Task inputs

(** * dbus-python-client-gen: invoker generation

    A shallow embedding of [src/dbus_python_client_gen/_invokers.py]:
    the builders that turn an introspection element into classes of
    method and property invokers, and the invokers themselves.

    Python exceptions are a result type, a dict that is read as a map is
    a [gmap], keyword arguments are an association list in the order the
    caller supplied them, and the two collaborators (the transformer
    registry and the proxy object) leave their calls in an event trace. *)

From Stdlib Require Import List Permutation Sorted.
From stdpp Require Import gmap strings list fin_maps sorting.

Local Open Scope string_scope.
Local Open Scope list_scope.
Set Warnings "-register-all,-clear-no-such-hyp".

(** ** Python values, exceptions and results *)

(** The values that travel through an invoker: native arguments, wire
    values and whatever the transport returns. *)
Inductive PyObj : Type :=
| PyNone
| PyBool (b : bool)
| PyInt (z : Z)
| PyStr (s : string)
| PyTuple (items : list PyObj)
| PyList (items : list PyObj).

(** The exceptions the module raises or lets through. [TypeError] is
    the one of the interpreter, when a call cannot be bound or a class
    cannot be created; its message is not kept. [OtherError] is whatever
    a collaborator raises. *)
Inductive exn : Type :=
| DPClientGenerationError (msg : string)
| DPClientRuntimeError (msg : string)
| KeyError (key : string)
| ValueError (msg : string)
| TypeError
| OtherError (descr : string).

Inductive Res (A : Type) : Type :=
| Ok (a : A)
| Raise (e : exn).
Arguments Ok {A} a.
Arguments Raise {A} e.

Definition is_generation_error (e : exn) : bool :=
  match e with DPClientGenerationError _ => true | _ => false end.

Definition is_runtime_error (e : exn) : bool :=
  match e with DPClientRuntimeError _ => true | _ => false end.

(** ** The collaborators and the trace of their calls *)

(** A call on the proxy object: the member fetched with [getattr], the
    positional arguments and the [dbus_interface] keyword. *)
Record Call : Type := mkCall {
  call_member : string;
  call_args : list PyObj;
  call_dbus_interface : string
}.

What needs to be done
Your task is to retype the entries verbatim, starting with the line that holds "Python exceptions are" and stopping after the line that holds "positional arguments and".

Answer
    Python exceptions are a result type, a dict that is read as a map is
    a [gmap], keyword arguments are an association list in the order the
    caller supplied them, and the two collaborators (the transformer
    registry and the proxy object) leave their calls in an event trace. *)

From Stdlib Require Import List Permutation Sorted.
From stdpp Require Import gmap strings list fin_maps sorting.

Local Open Scope string_scope.
Local Open Scope list_scope.
Set Warnings "-register-all,-clear-no-such-hyp".

(** ** Python values, exceptions and results *)

(** The values that travel through an invoker: native arguments, wire
    values and whatever the transport returns. *)
Inductive PyObj : Type :=
| PyNone
| PyBool (b : bool)
| PyInt (z : Z)
| PyStr (s : string)
| PyTuple (items : list PyObj)
| PyList (items : list PyObj).

(** The exceptions the module raises or lets through. [TypeError] is
    the one of the interpreter, when a call cannot be bound or a class
    cannot be created; its message is not kept. [OtherError] is whatever
    a collaborator raises. *)
Inductive exn : Type :=
| DPClientGenerationError (msg : string)
| DPClientRuntimeError (msg : string)
| KeyError (key : string)
| ValueError (msg : string)
| TypeError
| OtherError (descr : string).

Inductive Res (A : Type) : Type :=
| Ok (a : A)
| Raise (e : exn).
Arguments Ok {A} a.
Arguments Raise {A} e.

Definition is_generation_error (e : exn) : bool :=
  match e with DPClientGenerationError _ => true | _ => false end.

Definition is_runtime_error (e : exn) : bool :=
  match e with DPClientRuntimeError _ => true | _ => false end.

(** ** The collaborators and the trace of their calls *)

(** A call on the proxy object: the member fetched with [getattr], the
    positional arguments and the [dbus_interface] keyword. *)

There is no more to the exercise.